The Senate Supplemental - A Case of Frivolous Spending, Says CAGW

6/5/2002

From: Sean Rushton or Mark Carpenter, 202-467-5300, both of Citizens Against Government Waste; Web: http://www.cagw.org

WASHINGTON, June 5 -- Citizens Against Government Waste (CAGW) criticized the Senate for moving forward on a supplemental bill that will decimate the President's attempts to protect the nation. "Instead of funding the President's full request for national defense and homeland security, the Senate bill includes dozens of low-priority items," said CAGW President Tom Schatz. "This bill ignores explicit instructions from President Bush to remain at $27 billion. Senators, particularly Majority Leader Tom Daschle (D-S.D.) and Appropriations Committee Chairman Robert Byrd (D-W.Va.), are irresponsibly squandering billions of dollars to protect hometown pork instead of the American people."

Schatz added, "It is clear that the Senate is not taking the war on terrorism seriously. Unlike World War II and the Korean War, when Congress actually cut non-defense discretionary spending by at least 20 percent, the Senate fattened the House appropriations bill from $27 billion to more than $31 billion. Where is the leadership in the Senate? These spendthrift politicians will end up saddling taxpayers with loads of new debt and taxation, while failing to make them safer from our enemies."

Based on the numbers in the Senate bill, it appears that the Senate is not actually $4 billion over the President's request, it is nearly $15 billion over the President's request. The bill replaces that money with unrelated and less important programs. In addition, the Senate bill requires President Bush to spend money on its earmarked projects before he can use the funds for defense. Schatz said, "the Senate is guilty of equating its pork with the funds needed for our fighting men and women on the front lines of the war on terrorism. This is one of the most dangerous examples of wasteful spending in many years."

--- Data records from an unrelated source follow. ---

(* ===== verification/GtFlash.v ===== *)
(** * The touch-screen driver: what an update leaves in flash

    Every part of the image with the command that burns it and the address
    where it is read back ([pieces]); a run that reports SUCCESS has burned and
    confirmed them in that order ([burn_log]), within one attempt
    ([attempt_burned]).  The update as a whole ([ends]): it returns and gives the
    driver back as it was, or it waits for a chip that does not end its command,
    or it looks for the end of a product identifier that has none. *)

From stdpp Require Import base list numbers strings.
From Stdlib Require Import ZArith Lia.
From S2P Require Import Prelude Text Kernel GoodixTool GtBus Gt9xx GtPanel GtProbe GtUpdate GtBurn.
Open Scope Z_scope.

(** A part of the image: the burn command, the address, the number of pages
    and the memory they are taken from. *)
Record piece := mkPiece { pc_cmd : Z; pc_addr : Z; pc_pages : nat; pc_data : list Z }.

Section Log.
Context `{GtpKernel}.

Definition burned_piece (base tr : list teffect) (p : piece) : Prop :=
  confirmed base tr (pc_cmd p) (pc_addr p) (pc_pages p) (pc_data p).

(** The pieces were burned and confirmed one after the other. *)
Fixpoint burn_log (base tr : list teffect) (ps : list piece) : Prop :=
  match ps with
  | [] => True
  | p :: ps' => exists t1 t2, tr = t1 ++ t2 /\ burned_piece base t1 p /\ burn_log (base ++ t1) t2 ps'
  end.

#[export] Instance burn_log_closed ps : LeftClosed (fun base tr => burn_log base tr ps).
Proof.
  intros base t tr. destruct ps as [|p ps]; [done|]. intros (t1 & t2 & -> & B & L). exists (t ++ t1), t2.
  split_and!; [by rewrite app_assoc|by apply confirmed_l|by rewrite app_assoc].
Qed.

Lemma burn_log_l base t tr ps : burn_log (base ++ t) tr ps -> burn_log base (t ++ tr) ps.
Proof. apply (left_closed (R := fun base tr => burn_log base tr ps)). Qed.

Lemma burn_log_r ps : forall base tr t, burn_log base tr ps -> burn_log base (tr ++ t) ps.
Proof.
  induction ps as [|p ps IH]; intros base tr t; [done|]. intros (t1 & t2 & -> & B & L). exists t1, (t2 ++ t).
  split_and!; [by rewrite app_assoc|done|by apply IH].
Qed.

Lemma burn_log_app ps1 : forall base t1 t2 ps2,
  burn_log base t1 ps1 -> burn_log (base ++ t1) t2 ps2 -> burn_log base (t1 ++ t2) (ps1 ++ ps2).
Proof.
  induction ps1 as [|p ps1 IH]; intros base t1 t2 ps2.
  { intros _ L. by apply burn_log_l. }
  intros (a & b & -> & B & L) L2. exists a, (b ++ t2). split_and!; [by rewrite app_assoc|done|].
  apply IH; [done|]. by rewrite <- app_assoc.
Qed.

(** Programs that burn [ps] when they say SUCCESS, and leave [b] as the number
    of bytes burned. *)
Definition logs (c : prog gworld Z) (s : gworld) (ps : list piece) (b : Z) : Prop :=
  burns c s (fun u tr => burn_log (g_trace s) tr ps /\ fw_burned_len u = b).

(** The memory of a section that is being filled. *)
Definition image_of (c : list Z) (u : update) : Prop :=
  upd_file u = OpenFile c /\ fw_total_len u = zlen c - 14 /\ FW_MIN_LENGTH <= zlen c < 2 ^ 31.

Lemma image_progress c u u' : image_of c u -> progress u u' -> image_of c u'.
Proof. by intros I (p & q & x & y & ->). Qed.

Lemma logs_set c k s P ps b : goes c s P -> (forall tr, logs k (ext tr s) ps b) -> logs (and_then c k) s ps b.
Proof.
  intros G K. eapply burns_then; [apply goes_burns, G|]. intros u tr _ [-> _]. rewrite with_upd_same.
  eapply burns_mono; [apply K|]. intros u tr' _ [L E]. split; [by apply burn_log_l|done].
Qed.

Lemma logs_pause ms k s ps b : logs k (ext [Sleep ms] s) ps b -> logs (do* g_do (Sleep ms); k) s ps b.
Proof.
  intros K. eapply may_step; [apply emits_does, emits_do|]. intros ? ? ? (-> & ->). rewrite with_upd_same.
  eapply may_mono; [exact K|]. intros r u tr (B & Pr & HQ). split_and!; [by constructor|done|].
  destruct HQ as [?|(? & L & ?)]; [by left|right]. split_and!; [done|by apply (burn_log_l _ [Sleep ms])|done].
Qed.

Lemma logs_piece c k s p ps b :
  goes c s (fun tr => burned_piece (g_trace s) tr p) -> (forall tr, logs k (ext tr s) ps b) ->
  logs (and_then c k) s (p :: ps) b.
Proof.
  intros G K. eapply burns_then; [apply goes_burns, G|]. intros u tr _ [-> B]. rewrite with_upd_same.
  eapply burns_mono; [apply K|]. intros u tr' _ [L E]. split; [|done]. by exists tr, tr'.
Qed.

Lemma logs_memory size k s ps b :
  0 <= size -> (forall tr, logs (k (replicate (Z.to_nat size) 0)) (ext tr s) ps b) -> logs (with_memory size k) s ps b.
Proof.
  intros Hs K. apply burns_memory; [done|]. intros tr. eapply burns_mono; [apply K|]. intros u tr' _ [L E].
  split; [|done]. apply burn_log_l. by apply burn_log_r.
Qed.

Lemma logs_load m offset len c k s ps b :
  image_of c (g_upd s) -> 0 <= len <= zlen m -> 0 <= 14 + offset < 2 ^ 32 ->
  (forall p tr, logs (k (loaded c m offset len)) (ext tr (with_g_upd (with_f_pos p (g_upd s)) s)) ps b) ->
  logs (load_then m offset len SEEK_SET k) s ps b.
Proof.
  intros (If & _) Hl Ho K. eapply burns_load; [exact If|done|exact Ho|]. intros p tr.
  eapply burns_mono; [apply K|]. intros u tr' _ [L E]. split; [by apply burn_log_l|done].
Qed.

Lemma logs_success s b : fw_burned_len (g_upd s) = b -> logs (ret SUCCESS) s [] b.
Proof. intros E. by apply burns_success. Qed.

Lemma logs_burned n s b : u32 (fw_burned_len (g_upd s) + n) = b -> logs (burned n) s [] b.
Proof. intros E. apply burns_upd; [apply progress_burned|]. by apply burns_success. Qed.

(** One function after the other. *)
Lemma logs_then c k s ps1 ps2 b1 b2 :
  logs c s ps1 b1 ->
  (forall u tr, progress (g_upd s) u -> fw_burned_len u = b1 -> logs k (ext tr (with_g_upd u s)) ps2 b2) ->
  logs (and_then c k) s (ps1 ++ ps2) b2.
Proof.
  intros G K. eapply burns_then; [exact G|]. intros u tr Pr [L E]. eapply burns_mono; [by apply K|].
  intros u' tr' _ [L' E']. split; [|done]. by apply burn_log_app.
Qed.

Lemma logs_upd f k s ps b :
  progress (g_upd s) (f (g_upd s)) -> logs k (with_g_upd (f (g_upd s)) s) ps b -> logs (do* upd_set f; k) s ps b.
Proof. apply burns_upd. Qed.

Lemma logs_show n k s ps b :
  logs k (with_g_upd (with_show_len n (g_upd s)) s) ps b -> logs (do* show n; k) s ps b.
Proof. apply logs_upd, progress_show. Qed.

End Log.

(** ** The parts of the image *)

Section Parts.
Context `{GtpKernel}.

Definition zeros (n : Z) : list Z := replicate (Z.to_nat n) 0.

(** The bytes at [offset] behind the head. *)
Definition part (c : list Z) (offset len : Z) : list Z := take (Z.to_nat len) (drop (Z.to_nat (14 + offset)) c).

(** The memory for the wake-up code after the load of section [i]: past the
    end of the file it keeps what it had. *)
Fixpoint gwake_data (c : list Z) (i : nat) : list Z :=
  loaded c (match i with O => zeros FW_SECTION_LENGTH | S i' => gwake_data c i' end)
    (start_index + Z.of_nat i * FW_SECTION_LENGTH) FW_SECTION_LENGTH.

Definition gwake_pieces (c : list Z) : list piece :=
  (fun i => mkPiece (10 + Z.of_nat i) 36864 32 (gwake_data c i)) <$> [0; 1; 2; 3]%nat.

Definition ss51_pieces (c : list Z) : list piece :=
  [mkPiece 1 49152 32 (replicate (Z.to_nat 8192) 255); mkPiece 2 57344 32 (part c 8192 8192);
   mkPiece 3 49152 32 (part c 16384 8192); mkPiece 4 57344 32 (part c 24576 8192)].

Definition link_pieces (c : list Z) : list piece :=
  let b := loaded c (zeros 8192) 40960 8192 in
  [mkPiece 8 36864 32 b; mkPiece 9 36864 16 (loaded c b 49152 4096)].

(** Everything in the order of the burning; [t] is the length of the image. *)
Definition pieces (c : list Z) : list piece :=
  let t := zlen c - 14 in
  gwake_pieces c ++ ss51_pieces c ++ [mkPiece 5 36864 16 (part c 32768 4096)] ++ [mkPiece 6 36864 8 (part c 36864 2048)] ++
  (if t <=? 43008 then [] else [mkPiece 7 36864 8 (part c 38912 2048)]) ++
  (if t <=? 45056 then [] else link_pieces c) ++
  [mkPiece 1 49152 32 (part c 0 8192)].

Lemma loaded_part c m offset len : 0 <= offset -> 0 <= len -> zlen m = len -> 14 + offset + len <= zlen c -> loaded c m offset len = part c offset len.
Proof. apply loaded_whole. Qed.

Lemma part_length c offset len : 0 <= offset -> 0 <= len -> 14 + offset + len <= zlen c -> zlen (part c offset len) = len.
Proof. intros. unfold part, zlen in *. rewrite length_take, length_drop. lia. Qed.

Lemma zlen_loaded c m offset len : 0 <= len <= zlen m -> zlen (loaded c m offset len) = zlen m.
Proof. intros Hl. unfold zlen at 1. by rewrite loaded_length. Qed.

Lemma zlen_zeros n : 0 <= n -> zlen (zeros n) = n.
Proof. apply zlen_replicate. Qed.

(** A section in the code's memory. *)
Lemma section_burned sec addr cmd s :
  zlen sec = 8192 ->
  goes (gup_burn_fw_section sec addr cmd) s (fun tr => burned_piece (g_trace s) tr (mkPiece (Z.land cmd 15) addr 32 sec)).
Proof. apply section_goes. Qed.

Lemma gwake_section_burned sec addr k cmd s :
  256 * Z.of_nat k <= zlen sec -> 256 * Z.of_nat k < 65536 ->
  goes (gup_burn_fw_gwake_section sec addr (256 * Z.of_nat k) cmd) s
    (fun tr => burned_piece (g_trace s) tr (mkPiece (Z.land cmd 15) addr k sec)).
Proof. apply gwake_section_goes. Qed.

Lemma min_length c u : image_of c u -> 43022 <= zlen c < 2 ^ 31.
Proof. intros (_ & _ & L). exact L. Qed.
Lemma gread_works buf len s :
  bus_works -> 2 <= len <= zlen buf -> len - 2 < 65536 ->
  let e := XRead (take 2 buf) (len - 2) in
  gup_i2c_read buf len s = Ret (2, answer (g_trace s ++ [e]) buf (len - 2)) (ext [e] s).
Proof.
  intros W Hl Hn e. unfold gup_i2c_read. cbn [rd_loop].
  rewrite bind_bind, (bind_Ret _ _ _ _ _ (xfer_read_eq buf len s Hl Hn)). cbv zeta. fold e. cbn [fst snd].
  assert (gp_xfer (g_trace s ++ [e]) = 2) as -> by apply W. reflexivity.
Qed.

(** A read of a register whose contents are known. *)
Lemma gread_known addr r d s n :
  bus_works -> (n <= length r)%nat -> Z.of_nat n < 65536 ->
  gp_device (g_trace s ++ [XRead (reg addr) (Z.of_nat n)]) (reg addr) (take n r) = d ->
  gup_i2c_read (reg addr ++ r) (2 + Z.of_nat n) s =
    Ret (2, reg addr ++ d ++ drop n r) (ext [XRead (reg addr) (Z.of_nat n)] s).
Proof.
  intros W Lr Hn Hd.
  assert (2 + Z.of_nat n <= zlen (reg addr ++ r)) as Lz by (unfold zlen; rewrite length_app; cbn [length reg]; lia).
  pose proof (gread_works (reg addr ++ r) (2 + Z.of_nat n) s W) as R. cbv zeta in R.
  replace (2 + Z.of_nat n - 2) with (Z.of_nat n) in R by lia. rewrite R by lia.
  change (take 2 (reg addr ++ r)) with (reg addr). f_equal. f_equal. unfold answer.
  change (take 2 (reg addr ++ r)) with (reg addr). change (drop 2 (reg addr ++ r)) with r. rewrite Nat2Z.id.
  assert (length (take n r) = n) as Lt by (rewrite length_take; lia). rewrite Hd.
  assert (length d = n) as Ld by (by rewrite <- Hd, gp_device_len).
  unfold splice. change (take 2 (reg addr ++ r)) with (reg addr). by rewrite Ld.
Qed.

Lemma get_known addr buf d s n :
  bus_works -> (n + 2 <= length buf)%nat -> Z.of_nat n < 65536 ->
  gp_device (g_trace s ++ [XRead (reg addr) (Z.of_nat n)]) (reg addr) (take n (drop 2 buf)) = d ->
  gup_get_ic_msg addr buf (Z.of_nat n) s =
    Ret (SUCCESS, reg addr ++ d ++ drop (n + 2) buf) (ext [XRead (reg addr) (Z.of_nat n)] s).
Proof.
  intros W Lb Hn Hd. unfold gup_get_ic_msg. destruct buf as [|x [|y r]]; try (cbn in Lb; lia).
  rewrite store8_in by (unfold zlen; cbn [length]; lia). rewrite bind_lift_Some.
  rewrite store8_in by (unfold zlen; rewrite length_insert; cbn [length]; lia). rewrite bind_lift_Some.
  change (<[Z.to_nat 1 := _]> (<[Z.to_nat 0 := _]> (x :: y :: r))) with (reg addr ++ r).
  cbn [get_loop]. unfold GTP_ADDR_LENGTH. rewrite (bind_Ret _ _ _ _ _ (gread_known addr r d s n W ltac:(cbn in Lb; lia) Hn Hd)).
  cbn [fst snd]. change (0 <? 2) with true. cbn iota. by rewrite Nat.add_comm.
Qed.

Context (start : list teffect) (hw id : list Z) (Hh : healthy start hw id).

Lemma frame_sure a d r s :
  36864 <= a < 65536 -> length d = 256%nat -> length r = 256%nat ->
  frame_loop 5 (reg a ++ d) (reg a ++ r) 256 s =
    Ret (true, reg a ++ d) (ext [XWrite (reg a ++ d); XRead (reg a) 256] s).
Proof.
  intros Ha Ld Lr. cbn [frame_loop]. unfold GTP_ADDR_LENGTH. change (2 + 256) with 258.
  assert (zlen (reg a ++ d) = 258) as Lz by (unfold zlen; rewrite length_app, Ld; done).
  rewrite (bind_Ret _ _ _ _ _ (gwrite_works (reg a ++ d) 258 s (h_bus _ _ _ Hh) ltac:(lia) ltac:(lia))).
  change (1 <=? 0) with false. cbn iota. rewrite (take_ge (reg a ++ d)) by (unfold zlen in Lz; lia).
  set (s1 := ext [XWrite (reg a ++ d)] s).
  assert (gp_device (g_trace s1 ++ [XRead (reg a) (Z.of_nat 256)]) (reg a) (take 256 r) = d) as Hd.
  { apply (h_ram _ _ _ Hh); [right; by exists a| |rewrite length_take; lia].
    unfold s1. rewrite ext_trace. apply holds_write. apply (page_written (g_trace s) a d 256 Ha). lia. }
  pose proof (gread_known a r d s1 256 (h_bus _ _ _ Hh) ltac:(lia) ltac:(lia) Hd) as R. rewrite (drop_ge r), app_nil_r in R by lia.
  change (2 + Z.of_nat 256) with 258 in R. change (Z.of_nat 256) with 256 in R. rewrite (bind_Ret _ _ _ _ _ R). cbn [fst snd].
  change (2 <=? 0) with false. cbn iota. change 2 with GTP_ADDR_LENGTH. rewrite data_range by lia. rewrite !bind_lift_Some.
  rewrite bool_decide_eq_true_2 by done. unfold s1. by rewrite ext_ext.
Qed.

These are just a few of the items the Senate is forcing on the President at the expense of defense and homeland security:

-- $16 million for New England fisheries; -- $10 million for Agricultural Research Service projects, including $4.5 million for animal pathogens and $500,000 each for plant pathogens and Newcastle disease; -- 5 million to drill five wells in Santa Fe, New Mexico; -- $5 million to subsidize farmers' markets and roadside produce stands in 31 states; -- $4 for the Columbia Hospital for Women Medical Center in Washington, DC (which closed in May, 2002) to support community outreach programs for women; -- $2.5 million to conduct coral reef mapping in Hawaii; and -- $2 million for the Smithsonian's National Worm Collection;

"These projects are obviously not vital to protect the nation, and are not appropriate for an emergency defense bill," Schatz said. "Once again, special interests will be coddled, taxpayers will be left to foot the bill, and national security will remain at risk. Every American should be grateful that the Office of Management and Budget has stated that President Bush's senior advisors will recommend that he veto this bill if it remains in its current form."

Citizens Against Government Waste is the nation's largest nonpartisan, nonprofit organization dedicated to eliminating waste, fraud, abuse, and mismanagement in government.